Supplied material Start Marker
(** No piece holds the separator, and the pieces joined by the separator
    are the text. *)
Lemma Split_join (s : string) (sep : ascii) :
  join (Split s sep) sep = s
  /\ Forall (fun piece => ~ occurs sep piece) (Split s sep).
Proof.
  induction s as [|a r [IHj IHf]]; simpl.
  - split; [reflexivity|]. constructor; [simpl; tauto|constructor].
  - pose proof (Split_nonempty r sep) as Hne.
    destruct (Ascii.eqb a sep) eqn:E.
    + apply Ascii.eqb_eq in E. subst a. split.
      * destruct (Split r sep) as [|p ps]; [contradiction|].
        change (String sep (join (p :: ps) sep) = String sep r).
        rewrite IHj. reflexivity.
      * constructor; [simpl; tauto|exact IHf].
    + apply Ascii.eqb_neq in E.
      destruct (Split r sep) as [|p ps]; [contradiction|]. split.
      * transitivity (String a (join (p :: ps) sep));
          [destruct ps; reflexivity|rewrite IHj; reflexivity].
      * inversion IHf as [|? ? Hp Hps]; subst.
        constructor; [simpl; tauto|exact Hps].
Qed.

(** [ReplaceAll] with an empty replacement leaves no [old] behind and keeps
    every other byte. *)
Lemma ReplaceAll_removes (s : string) (old : ascii) :
  list_ascii_of_string (ReplaceAll s old "") =
  List.filter (fun c => negb (Ascii.eqb c old)) (list_ascii_of_string s).
Proof.
  induction s as [|a r IH]; simpl; [reflexivity|].
  destruct (Ascii.eqb a old); simpl; [exact IH|rewrite IH; reflexivity].
Qed.

End GoStringsProps.

(** ** The tag-value lexer *)

Module LexerProps.
Import GoStrings DKIM Spec Samples GoStringsProps.

(** One iteration of the loop does what the classification of the piece
    says. *)
Lemma loop_cons (piece : string) (rest : list string) (m : gmap string string) :
  parseDKIMParams_loop (piece :: rest) m =
  match classify piece with
  | Skipped => parseDKIMParams_loop rest m
  | Malformed t => Err (MalformedTag t)
  | Nameless => Err EmptyTagName
  | Tag k v => parseDKIMParams_loop rest (<[k := v]> m)
  end.
Proof.
  unfold classify. cbn [parseDKIMParams_loop].
  destruct (String.eqb (TrimSpace piece) ""); [reflexivity|].
  pose proof (Index_cut (TrimSpace piece) "="%char) as H.
  destruct (cut (TrimSpace piece) "="%char) as [[k v]|].
  - destruct H as (Hi & Hk & Hv). rewrite Hi.
    replace (Z.of_nat (String.length k) =? -1) with false
      by (symmetry; apply Z.eqb_neq; lia).
    rewrite Nat2Z.id.
    replace (Z.to_nat (Z.of_nat (String.length k) + 1)) with (S (String.length k))
      by lia.
    rewrite Hk, Hv. destruct (String.eqb (TrimSpace k) ""); reflexivity.
  - rewrite H. reflexivity.
Qed.

(** What each class of piece means in terms of the text. *)
Lemma classify_meaning (piece : string) :
  match classify piece with
  | Skipped => TrimSpace piece = ""%string
  | Malformed t =>
      t = TrimSpace piece /\ t <> ""%string /\ ~ occurs "="%char t
  | Nameless =>
      exists k v, TrimSpace piece = String.append k (String "="%char v)
                  /\ ~ occurs "="%char k /\ TrimSpace k = ""%string
  | Tag key value =>
      exists k v, TrimSpace piece = String.append k (String "="%char v)
                  /\ ~ occurs "="%char k
                  /\ key = TrimSpace k /\ key <> ""%string
                  /\ value = TrimSpace v
  end.
Proof.
  unfold classify.
  destruct (String.eqb (TrimSpace piece) "") eqn:E;
    [apply String.eqb_eq in E; exact E|apply String.eqb_neq in E].
  destruct (cut (TrimSpace piece) "="%char) as [[k v]|] eqn:Hc.
  - apply cut_sound in Hc. destruct Hc as [Ht Hk].
    destruct (String.eqb (TrimSpace k) "") eqn:Ek.
    + apply String.eqb_eq in Ek. exists k, v. tauto.
    + apply String.eqb_neq in Ek. exists k, v. tauto.
  - apply cut_None in Hc. tauto.
Qed.

Lemma well_formed_dec (piece : string) :
  {well_formed piece} + {~ well_formed piece}.
Proof.
  unfold well_formed. destruct (classify piece); (left; exact I) || (right; tauto).
Defined.

(** Over well-formed pieces the loop inserts their tags in order. *)
Lemma loop_app (before rest : list string) (m : gmap string string) :
  Forall well_formed before ->
  parseDKIMParams_loop (before ++ rest) m =
  parseDKIMParams_loop rest (insert_all (tags before) m).
Proof.
  intros Hwf. revert m. induction Hwf as [|x before Hx _ IH]; intros m.
  - reflexivity.
  - rewrite <- app_comm_cons, loop_cons. unfold well_formed in Hx.
    cbn [tags]. destruct (classify x); try contradiction; apply IH.
Qed.

Lemma loop_well_formed (pieces : list string) (m : gmap string string) :
  Forall well_formed pieces ->
  parseDKIMParams_loop pieces m = Ok (insert_all (tags pieces) m).
Proof.
  intros Hwf. rewrite <- (app_nil_r pieces) at 1.
  rewrite loop_app by assumption. reflexivity.
Qed.

(** The loop stops at the first piece that is not well formed, with the
    error of that piece. *)
Lemma loop_offender (pieces : list string) (piece : string) (m : gmap string string) :
  first_offender pieces piece ->
  parseDKIMParams_loop pieces m =
  match classify piece with
  | Malformed t => Err (MalformedTag t)
  | _ => Err EmptyTagName
  end.
Proof.
  intros (before & after & -> & Hwf & Hbad).
  rewrite loop_app, loop_cons by assumption.
  unfold well_formed in Hbad. destruct (classify piece); tauto.
Qed.

Lemma offender_or_well_formed (pieces : list string) :
  Forall well_formed pieces \/ exists piece, first_offender pieces piece.
Proof.
  induction pieces as [|x rest IH]; [left; constructor|].
  destruct (well_formed_dec x) as [Hx|Hx].
  - destruct IH as [IH|(piece & before & after & -> & Hwf & Hbad)].
    + left. constructor; assumption.
    + right. exists piece, (x :: before), after.
      split; [reflexivity|]. split; [constructor; assumption|assumption].
  - right. exists x, [], rest. split; [reflexivity|]. split; [constructor|assumption].
Qed.

(** A key that is not inserted keeps its value; the last insertion of a key
    is the one that stays. *)
Lemma insert_all_other (l : list (string * string)) (m : gmap string string) (k : string) :
  k ∉ l.*1 -> insert_all l m !! k = m !! k.
Proof.
  revert m. induction l as [|[k' v'] l IH]; intros m Hk; [reflexivity|].
  rewrite fmap_cons, not_elem_of_cons in Hk. destruct Hk as [Hne Hk].
  unfold insert_all in *. cbn [fold_left]. rewrite IH by assumption.
  apply lookup_insert_ne. intros Heq. apply Hne. symmetry. exact Heq.
Qed.

Lemma insert_all_last (before after : list (string * string))
    (m : gmap string string) (k v : string) :
  k ∉ after.*1 ->
  insert_all (before ++ (k, v) :: after) m !! k = Some v.
Proof.
  intros Hk. unfold insert_all. rewrite fold_left_app. cbn [fold_left].
  fold (insert_all after (<[k := v]> (insert_all before m))).
  rewrite insert_all_other by assumption. apply lookup_insert_eq.
Qed.

(** The claim as it stands fails where two pieces are at fault: the piece
    [foo] holds no [=], and the lexer fails with EmptyTagName, the error of
    the piece before it. *)
Lemma malformed_piece_behind_nameless :
  Split "=x; foo" ";"%char = ["=x"; " foo"]%string
  /\ TrimSpace " foo" = "foo"%string
  /\ Index "foo" "="%char = -1
  /\ parseDKIMParams "=x; foo" = Err EmptyTagName
  /\ parseDKIMParams "=x; foo" <> Err (MalformedTag "foo").
Proof. repeat split. discriminate. Qed.

(** The other way round: an empty tag name behind a piece without [=]. *)
Example nameless_piece_behind_malformed :
  parseDKIMParams "foo; =x" = Err (MalformedTag "foo").
Proof. reflexivity. Qed.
Supplied material End Marker
Work to be completed:
From the records above, return each line that has the string "revert".

Response area:
  intros Hwf. revert m. induction Hwf as [|x before Hx _ IH]; intros m.
  revert m. induction l as [|[k' v'] l IH]; intros m Hk; [reflexivity|].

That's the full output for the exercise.